Treatment of Complex or Childhood Trauma

November 18, 2012 • Mental Health

The increasing number of returning veterans has helped to raise public awareness of the effects of trauma on mental health. Post-traumatic stress disorder (PTSD) can set in after exposure to an extremely frightening event, and it is characterized primarily by anxiety symptoms.

However, repeated trauma, over a long period of time, can result in much more diffuse psychological problems that can affect every area of life. This is particularly true when the traumatic circumstances take place during early life. For example, victims of childhood sexual abuse are much more likely to develop borderline personality disorder. Victims of repeated or systematic violence in youth are at greater risk for antisocial personality disorder, or psychopathy. An individual’s response to these types of trying conditions in early life depends on genetic predisposition, protective factors such as supportive relationships, and the influence of chance events.

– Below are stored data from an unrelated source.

(* ===== verification/HtreeFind.v ===== *)
(** * Searching a name in an indexed directory, and inserting an index entry

    An index stands for the list of its leaves, each with the hash its names start at.
    The frames of dx_probe are a position in that list; ext4_htree_next_block moves it
    by one. From this follows what ext4_dx_find_entry finds. dx_insert_block moves the
    entries behind the current one up by one and writes the new one; the new leaf then
    comes right behind the current leaf. *)

From S2P Require Import Prelude Bytes Hash GroupDesc Dirent Htree HtreeTheorems.
From stdpp Require Import sorting options.

Local Open Scope Z_scope.

(** A leaf: the hash it starts at, its block *)
Abbreviation leaf := (Z * Z)%type.
Definition hash_le (x y : leaf) : Prop := x.1 ≤ y.1.

(** The leaves that a search for [H] visits, from [cur] on *)
Fixpoint candidates (H : Z) (cur : leaf) (post : list leaf) : list leaf :=
  cur :: match post with
         | [] => []
         | x :: post => if Z.land x.1 (u32 (Z.lnot 1)) =? H then candidates H x post else []
         end.

Lemma clear_bit0 h : Z.land h (u32 (Z.lnot 1)) = 2 * ((h mod 2 ^ 32) / 2).
Proof.
  change (u32 (Z.lnot 1)) with (Z.shiftl (Z.ones 31) 1). apply Z.bits_inj'. intros i Hi.
  rewrite Z.land_spec, Z.shiftl_spec by done. replace (2 * (h mod 2 ^ 32 / 2)) with (Z.shiftl (Z.shiftr (h mod 2 ^ 32) 1) 1)
    by (rewrite Z.shiftl_mul_pow2, Z.shiftr_div_pow2 by lia; change (2 ^ 1) with 2; apply Z.mul_comm).
  rewrite Z.shiftl_spec by done. destruct (decide (i = 0)) as [->|]; [cbn; by rewrite andb_false_r|].
  rewrite Z.shiftr_spec by lia. replace (i - 1 + 1) with i by lia. rewrite Z.testbit_ones by lia.
  destruct (decide (i < 32)).
  - rewrite Z.mod_pow2_bits_low by lia. replace (0 <=? i - 1) with true by lia. replace (i - 1 <? 31) with true by lia. cbn. by rewrite andb_true_r.
  - rewrite Z.mod_pow2_bits_high by lia. replace (i - 1 <? 31) with false by lia. by rewrite andb_false_r, andb_false_r.
Qed.

Lemma dirhash_even name hinfo : let h := hash (ext4fs_dirhash name hinfo).2 in 0 ≤ h < 2 ^ 32 - 2 ∧ h mod 2 = 0.
Proof.
  unfold ext4fs_dirhash. destruct (dirhash_switch name hinfo) as [[h m]|]; cbn [snd hash]; [|done]. rewrite clear_bit0.
  change (Z.shiftl EXT4_HTREE_EOF_32BIT 1) with (2 ^ 32 - 2). change (u32 (Z.shiftl (EXT4_HTREE_EOF_32BIT - 1) 1)) with (2 ^ 32 - 4).
  pose proof (Z.mod_pos_bound h (2 ^ 32)) as Hm. set (x := h mod 2 ^ 32) in *. pose proof (Z.div_mod x 2). pose proof (Z.mod_pos_bound x 2).
  destruct (Z.eqb_spec (2 * (x / 2)) (2 ^ 32 - 2)); [done|]. split; [lia|]. rewrite Z.mul_comm. apply Z.mod_mul. lia.
Qed.
(** Another entry keeps its value where it is, or [padded x] bytes higher. *)
Lemma adjust_offs y : 0 ≤ x_size y → apart x y → val_ok mo fin y → in_area y →
  (x_offs y + padded y ≤ x_offs x ∧ x_offs (adjust (x_offs x) (padded x) y) = x_offs y + padded x) ∨
  (x_offs x + padded x ≤ x_offs y ∧ x_offs (adjust (x_offs x) (padded x) y) = x_offs y).
Proof using x_in x_sz.
  intros Hs Ha Hv Hy. pose proof (padded_pos x x_sz x_in). pose proof (padded_pos y Hs Hy). unfold adjust.
  destruct (Ha x_in Hy) as [H1|H1]; [right|left]; (destruct (decide _) as [Hd|Hd]; [cbn; lia|]); [lia|]. destruct Hd. split; [done|lia].
Qed.

Lemma adjust_val_ok y : 0 ≤ x_size y → apart x y → val_ok mo fin y → val_ok (mo + padded x) fin (adjust (x_offs x) (padded x) y).
Proof using x_in x_sz x_val.
  intros Hs Ha Hv Hin. destruct (adjust_same (x_offs x) (padded x) y) as (_ & _ & _ & _ & _ & Hi & Hp & _). apply Hi in Hin. rewrite Hp.
  destruct (Hv Hin). destruct (x_val x_in). pose proof (padded_pos x x_sz x_in). destruct (adjust_offs y Hs Ha Hv Hin) as [[? ->]|[? ->]]; lia.
Qed.

Lemma adjust_apart y z : 0 ≤ x_size y → 0 ≤ x_size z → apart x y → apart x z → val_ok mo fin y → val_ok mo fin z → apart y z →
  apart (adjust (x_offs x) (padded x) y) (adjust (x_offs x) (padded x) z).
Proof using x_in x_sz x_val.
  intros Hs Hs' Ha Ha' Hv Hv' Hyz Hin Hin'. destruct (adjust_same (x_offs x) (padded x) y) as (_ & _ & _ & _ & _ & Hi & Hp & _).
  destruct (adjust_same (x_offs x) (padded x) z) as (_ & _ & _ & _ & _ & Hi' & Hp' & _). apply Hi in Hin. apply Hi' in Hin'. rewrite Hp, Hp'.
  specialize (Hyz Hin Hin'). pose proof (padded_pos x x_sz x_in). pose proof (padded_pos y Hs Hin). pose proof (padded_pos z Hs' Hin').
  destruct (adjust_offs y Hs Ha Hv Hin) as [[? ->]|[? ->]], (adjust_offs z Hs' Ha' Hv' Hin') as [[? ->]|[? ->]]; lia.
Qed.

Lemma adjust_all_apart l : Forall (λ y, 0 ≤ x_size y) l → Forall (apart x) l → Forall (val_ok mo fin) l → all_apart l → all_apart (adjust (x_offs x) (padded x) <$> l).
Proof using x_in x_sz x_val.
  induction l as [|y l IH]; intros Hs Ha Hv Hl; cbn [fmap list_fmap all_apart]; [done|]. apply Forall_cons in Hs as [Hs Hsl]. apply Forall_cons in Ha as [Ha Hal].
  apply Forall_cons in Hv as [Hv Hvl]. destruct Hl as [Hy Hl]. split; [|by apply IH]. apply Forall_fmap, Forall_forall. intros z Hz.
  rewrite !Forall_forall in *. apply adjust_apart; auto.
Qed.

(** The value of another entry after the move *)
Lemma adjust_value b' y :
  length b' = length b → (∀ k, mo + padded x ≤ Z.of_nat k < x_offs x + padded x → nth k b' 0 = nth (k - Z.to_nat (padded x)) b 0) →
  (∀ k, x_offs x + padded x ≤ Z.of_nat k → nth k b' 0 = nth k b 0) →
  0 ≤ x_size y → apart x y → val_ok mo fin y → val_of b' (adjust (x_offs x) (padded x) y) = val_of b y.
Proof using x_in x_sz x_val mo_ok.
  intros Hl H1 H2 Hs Ha Hv. symmetry. destruct (adjust_same (x_offs x) (padded x) y) as (Ei & Es & _ & _ & _ & Hi & Hp & _).
  apply val_of_ext; [done|done|done| |].
  - intros Hin k Hk. destruct (Hv Hin). destruct (x_val x_in). pose proof (padded_pos y Hs Hin). pose proof (padded_pos x x_sz x_in).
    destruct (adjust_offs y Hs Ha Hv Hin) as [[? ->]|[? ->]]; symmetry.
    + rewrite H1 by lia. f_equal. lia.
    + apply H2. lia.
  - intros Hin. destruct (Hv Hin). destruct (x_val x_in). pose proof (padded_pos y Hs Hin). pose proof (padded_pos x x_sz x_in).
    destruct (adjust_offs y Hs Ha Hv Hin) as [[? ->]|[? ->]]; lia.
Qed.
End remove.

Lemma entries_length b e o l : entries b e o l → e = (o + sum_list (xlen <$> l))%nat.
Proof. induction 1 as [|o l _ _ IH]; cbn [fmap list_fmap sum_list_with]; unfold id in *; lia. Qed.

(** Splitting at the position that the lengths of the entries give *)
Lemma entries_split b b' e o m l1 l2 l1' l2' :
  entries b m o l1 → entries b' e o (l1' ++ l2') → xlen <$> l1' = xlen <$> l1 → l2 = l2' → entries b' m o l1' ∧ entries b' e m l2.
Proof.
  intros H1 H2 E ->. apply entries_app in H2 as (m' & H2 & H3). assert (m' = m) as ->; [|done].
  apply entries_length in H1. apply entries_length in H2. by rewrite E in H2; subst.
Qed.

Based on various combinations of these factors, I have seen survivors of childhood abuse who presented with various personality disorders, dissociative disorders, chronic depression or anxiety, substance abuse, eating disorders, somatization or pain disorders such as chronic intractable migraine, and anything in between. Essentially, until the primary injury is healed, the trauma victim remains more susceptible to problems throughout the lifespan.

Adult Attachment Functioning and the Treatment of Complex Trauma

One of the best models for understanding the impact of early experiences on adult psychological functioning is attachment theory. The central concept of this model is that each person develops a core expectation about how important people in their life will treat them. People who develop realistic and generally positive expectations have a secure attachment style, while those whose early attachment figures were unreliable, disappointing, or malicious develop attachment styles that are anxious, dismissive, or confused. Attachment style forms by around age 2, and remains extremely stable throughout the lifespan. However, new research has shown that targeted psychological treatment can correct disordered attachment, allowing people who have never been able to experience satisfying, secure relationships to gain that ability.

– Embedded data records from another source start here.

(** The entries other than the current one, with their values above [mo] *)
Record others (b : bytes) (mo : Z) (l1 l2 : list xent) (a1 a2 : list (Z * bytes * xval)) : Prop := {
  ot_ok : Forall (val_ok mo (Z.of_nat (length b))) (l1 ++ l2);
  ot_apart : all_apart (l1 ++ l2);
  ot_size : Forall (λ x, 0 ≤ x_size x ≤ EXT4_XATTR_SIZE_MAX) (l1 ++ l2);
  ot_inodes : Forall (λ x, ¬ in_area x → x_offs x = 0) (l1 ++ l2);
  ot_attrs1 : attr_of b <$> l1 = a1;
  ot_attrs2 : attr_of b <$> l2 = a2;
}.

Lemma others_same b b' mo l1 l2 a1 a2 :
  others b mo l1 l2 a1 a2 → 0 ≤ mo → length b' = length b → (∀ k, mo ≤ Z.of_nat k → nth k b' 0 = nth k b 0) → others b' mo l1 l2 a1 a2.
Proof.
  intros [Hok Hap Hs Hi Ha1 Ha2] Hmo Hl Hk. split; try done; [by rewrite Hl| |].
  all: rewrite <-?Ha1, <-?Ha2; apply list_fmap_ext; intros j x Hx; unfold attr_of; f_equal; apply list_elem_of_lookup_2 in Hx.
  all: rewrite Forall_forall in Hok, Hs; assert (Hin : x ∈ l1 ++ l2) by (apply elem_of_app; auto).
  all: eapply (val_same b b' mo); [by apply Hok|done|by apply Hs|done|done].
Qed.

(** The new area from the current entry and the others *)
Lemma area_of b first l1 here x l2 e mo a1 a2 :
  current b first l1 here x l2 e → Z.of_nat (length b) ≤ 65536 → others b mo l1 l2 a1 a2 → Z.of_nat e + 4 ≤ mo →
  0 ≤ x_size x ≤ EXT4_XATTR_SIZE_MAX → (in_area x → Z.of_nat e + 4 ≤ x_offs x ∧ x_offs x + padded x ≤ Z.of_nat (length b)) → Forall (apart x) (l1 ++ l2) → (¬ in_area x → x_offs x = 0) →
  area b first (l1 ++ x :: l2) e.
Proof.
  intros [Hb Hpre Hpost Hi Hend Hz] Hlen [Hok Hap Hs Hino Ha1 Ha2] Hmo Hsz Hv Hapart Hxi. split; [done|done| |by apply all_apart_mid|].
  - split; [apply entries_app; by exists here|done|done|]. assert (Hot : Forall (xent_ok e (length b)) (l1 ++ l2)).
    { rewrite Forall_forall in *. intros y Hy. split; [by apply Hs|]. intros Hin. destruct (Hok y Hy Hin). lia. }
    apply Forall_app in Hot as [H1 H2]. apply Forall_app. split; [done|]. constructor; [|done]. split; [lia|]. intros Hin. by apply Hv.
  - apply Forall_app in Hino as [H1 H2]. apply Forall_app. split; [done|]. by constructor.
Qed.

Lemma area_sizes b first l e : area b first l e → Forall (λ x, 0 ≤ x_size x ≤ EXT4_XATTR_SIZE_MAX) l.
Proof.
  intros [Hb _ [He Hend _ Hv] _ _]. clear -Hb He Hend Hv. induction He as [|o l _ _ IH]; [constructor|]. apply Forall_cons in Hv as [[Hm _] Hv].
  constructor; [|by apply IH]. destruct (xent_range b o Hb) as (_ & _ & _ & _ & ? & _). lia.
Qed.

Lemma area_vals b first l e : area b first l e → let mo := min_of (Z.of_nat (length b)) l in
  Forall (val_ok mo (Z.of_nat (length b))) l ∧ Z.of_nat e + 4 ≤ mo ≤ Z.of_nat (length b).
Proof.
  intros Ha mo. destruct (ar_checked _ _ _ _ Ha) as [He Hend Hz Hv]. split.
  - rewrite Forall_forall in *. intros x Hx Hin. destruct (Hv x Hx) as [_ H]. split; [by apply min_of_elem|by apply H].
  - split; [|apply min_of_le]. apply min_of_ge; [lia|]. intros x Hx Hin. rewrite Forall_forall in Hv. destruct (Hv x Hx) as [_ H]. by apply H.
Qed.

(** The others of an area *)
Lemma area_others b first l1 l2 e mo :
  area b first (l1 ++ l2) e → Forall (val_ok mo (Z.of_nat (length b))) (l1 ++ l2) → others b mo l1 l2 (attr_of b <$> l1) (attr_of b <$> l2).
Proof. intros Ha Hv. split; [done|apply Ha|by eapply area_sizes|apply Ha|done|done]. Qed.

Definition old_size (x : xent) : Z := if decide (x_inum x = 0) then padded x else 0.

Lemma area_mid b first l1 x l2 e : area b first (l1 ++ x :: l2) e →
  all_apart (l1 ++ l2) ∧ Forall (apart x) (l1 ++ l2) ∧ Forall (λ y, 0 ≤ x_size y ≤ EXT4_XATTR_SIZE_MAX) (l1 ++ l2) ∧ Forall (λ y, ¬ in_area y → x_offs y = 0) (l1 ++ l2) ∧
  0 ≤ x_size x ≤ EXT4_XATTR_SIZE_MAX ∧ (¬ in_area x → x_offs x = 0).
Proof.
  intros Ha. pose proof (area_sizes _ _ _ _ Ha) as Hs. pose proof (ar_apart _ _ _ _ Ha) as Hap. apply all_apart_mid in Hap as [? ?]. pose proof (ar_inodes _ _ _ _ Ha) as Hi.
  apply Forall_app in Hs as [? [? ?]%Forall_cons]. apply Forall_app in Hi as [? [? ?]%Forall_cons]. split_and!; (done || (by apply Forall_app) || lia).
Qed.

(** The first step for an attribute that was found *)
Lemma drop_value_spec b s l1 x l2 e :
  area b (s_first s) (l1 ++ x :: l2) e → current b (s_first s) l1 (s_here s) x l2 e →
  let mo := min_of (Z.of_nat (length b)) (l1 ++ x :: l2) in
  ∃ b' l1' l2', (if nz (x_size x) && nz (x_offs x) then remove_value s mo (old_size x) else mret (mo, e)) b = Ret (mo + old_size x, e) b' ∧ length b' = length b ∧
    current b' (s_first s) l1' (s_here s) x l2' e ∧ others b' (mo + old_size x) l1' l2' (attr_of b <$> l1) (attr_of b <$> l2).
Proof.
  intros Ha Hc mo. destruct (area_vals _ _ _ _ Ha) as [Hv Hmo]. fold mo in Hv, Hmo. destruct (area_mid _ _ _ _ _ _ Ha) as (Hap & Hx & Hs & Hi & Hxs & Hxi).
  assert (Hv' : Forall (val_ok mo (Z.of_nat (length b))) (l1 ++ l2)) by (apply Forall_app in Hv as [? [? ?]%Forall_cons]; by apply Forall_app).
  assert (Hvx : val_ok mo (Z.of_nat (length b)) x) by (by apply Forall_app in Hv as [? [? ?]%Forall_cons]).
  destruct (decide (in_area x)) as [Hin|Hout].
  - destruct Hc as [Hb Hpre Hpost Hidx Hend Hz]. destruct (Hvx Hin) as [Ho _].
    assert (nz (x_size x) && nz (x_offs x) = true) as -> by (destruct Hin as [_ Hnz]; unfold nz; lia).
    assert (Eo : old_size x = padded x) by (unfold old_size; rewrite decide_True; [done|apply Hin]). rewrite Eo.
    destruct (remove_value_spec b s mo l1 x l2 e Hb (ar_len _ _ _ _ Ha) Hpre Hpost Hz ltac:(lia) Hin Hvx) as (b' & E & Hl & Hb' & Hpre' & Hpost' & Hz' & Hk1 & Hk2).
    exists b', (adjust (x_offs x) (padded x) <$> l1), (adjust (x_offs x) (padded x) <$> l2). split; [exact E|]. split; [done|]. split; [split; [done..|lia|done]|].
    assert (Hval : ∀ y, y ∈ l1 ++ l2 → attr_of b' (adjust (x_offs x) (padded x) y) = attr_of b y).
    { intros y Hy. rewrite Forall_forall in Hx, Hs, Hv'. destruct (adjust_same (x_offs x) (padded x) y) as (_ & _ & _ & Ei & En & _). unfold attr_of. rewrite Ei, En. f_equal.
      apply (adjust_value b mo x ltac:(lia) Hin ltac:(lia) Hvx b' y Hl Hk1); [intros k Hk; apply Hk2; by right|by apply Hs|by apply Hx|by apply Hv']. }
    split; rewrite <-?fmap_app.
    + apply Forall_fmap, Forall_forall. intros y Hy. rewrite Forall_forall in Hx, Hs, Hv'. cbn [compose]. rewrite Hl. apply adjust_val_ok; [done|lia|done|by apply Hs|by apply Hx|by apply Hv'].
    + apply (adjust_all_apart b mo); try done; [lia|]. eapply Forall_impl; [exact Hs|]. cbn. lia.
    + apply Forall_fmap. eapply Forall_impl; [exact Hs|]. intros y Hy. cbn [compose]. by destruct (adjust_same (x_offs x) (padded x) y) as (_ & -> & _).
    + apply Forall_fmap. eapply Forall_impl; [exact Hi|]. intros y Hy. cbn [compose]. unfold adjust. destruct (decide _) as [[Hd _]|]; [intros []; done|done].
    + rewrite <-list_fmap_compose. apply list_fmap_ext. intros j y Hy. apply Hval, elem_of_app. left. by eapply list_elem_of_lookup_2.
    + rewrite <-list_fmap_compose. apply list_fmap_ext. intros j y Hy. apply Hval, elem_of_app. right. by eapply list_elem_of_lookup_2.
  - assert (nz (x_size x) && nz (x_offs x) = false) as ->.
    { unfold nz. destruct (Z.eqb_spec (x_size x) 0) as [|Hnz]; [done|]. destruct (decide (x_inum x = 0)); [by destruct Hout|]. rewrite Hxi by done. done. }
    assert (Eo : old_size x = 0).
    { unfold old_size. destruct (decide (x_inum x = 0)); [|done]. unfold padded. destruct (decide (x_size x = 0)) as [->|]; [done|]. by destruct Hout. }
    rewrite Eo, Z.add_0_r. exists b, l1, l2. split; [done|]. split; [done|]. split; [done|]. by split.
Qed.

(** The result of setting an attribute: the area, the new entry between the others *)
Definition set_result (b' : bytes) (first here : nat) (a1 a2 : list (Z * bytes * xval)) (new : list (Z * bytes * xval)) : Prop :=
  ∃ l1 lx l2 e, area b' first (l1 ++ lx ++ l2) e ∧ entries b' here first l1 ∧
    attr_of b' <$> l1 = a1 ∧ attr_of b' <$> lx = new ∧ attr_of b' <$> l2 = a2.

Lemma apart_below x mo l fin : (in_area x → x_offs x + padded x ≤ mo) → Forall (val_ok mo fin) l → Forall (apart x) l.
Proof.
  intros Hx Hl. eapply Forall_impl; [exact Hl|]. intros y Hy Hin Hiny. left. specialize (Hx Hin). destruct (Hy Hiny). lia.
Qed.

(** Where a new value ends *)
Lemma has_new_end i b mo ino x0 x : has_new i b mo ino x0 x → has_value (i_value i) = true → x_offs x0 = 0 → 0 ≤ mo → i_in_inode i = false → x_offs x + new_size i ≤ mo + new_size i.
Proof.
  intros [_ _ N3 N4 N5 N6] Hhas H0 Hmo Hii. destruct (decide (in_area x)) as [Hin|Hout]; [destruct (N3 Hin) as [-> _]; lia|]. rewrite N6 by done. lia.
Qed.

Additionally, disruptions in attachment functioning create a vulnerability to the development of a wide variety of psychological problems, putting individuals with difficult personal histories at high risk for the development of serious, recurrent mental illness. By correcting this root problem, ailments such as PTSD, bipolar disorder, depression, and anxiety can be permanently resolved.

It is unfortunate that so many modern psychological treatments have adopted a medical model, focusing on the resolution of symptoms rather than addressing the underlying causes. Too often, this results in poor long-term treatment outcomes, symptoms that resolve only to return or transform into something else. People end up coming to think of themselves as “patients,” permanently enmeshed in a system of healthcare that provides ineffective psychological interventions and mind-numbing medications.

A Holistic Trauma Treatment Model

In order to treat complex and childhood trauma effectively, several aspects must be addressed: affect regulation, presenting symptoms, and underlying psychological dynamics such as disrupted attachment.

A major problem with complex trauma is emotional dysregulation. You get a lot of mood swings, irritability, impulsiveness, even suicide attempts. The basic skills for regulating emotion are tied in to attachment functioning, and until a person has a chance to develop a solid internal working model of a reliable attachment figure, they’ll continue to have trouble keeping their emotions under control. I tend to introduce relaxation techniques and mindfulness exercises in the early stages of treatment, as these can provide some concrete tools for getting a better handle on emotions until the underlying problems are resolved.

The presenting symptoms for this type of trauma can run the gamut of psychological disorders, so the treatment must be tailored to the individual. I take an integrative approach, using cognitive-behavioral, solution-focused, and strategic treatments as needed. Many people make the mistake of attempting to resolve the symptoms without addressing the underlying dynamics. As the great Dr. Milton H. Erickson noted, in many cases, the symptom is a solution. The key to providing relief is to provide better solutions.

In order to address the underlying dynamics, I generally build upon early successes with the above techniques to gradually incorporate more dynamic psychotherapy techniques which require more time and trust, such as relational, ego state, or gestalt therapies. I often use hypnosis to enhance the effectiveness of these therapies, and find that this can help patients to effect changes that are far-reaching, rapid, and stable.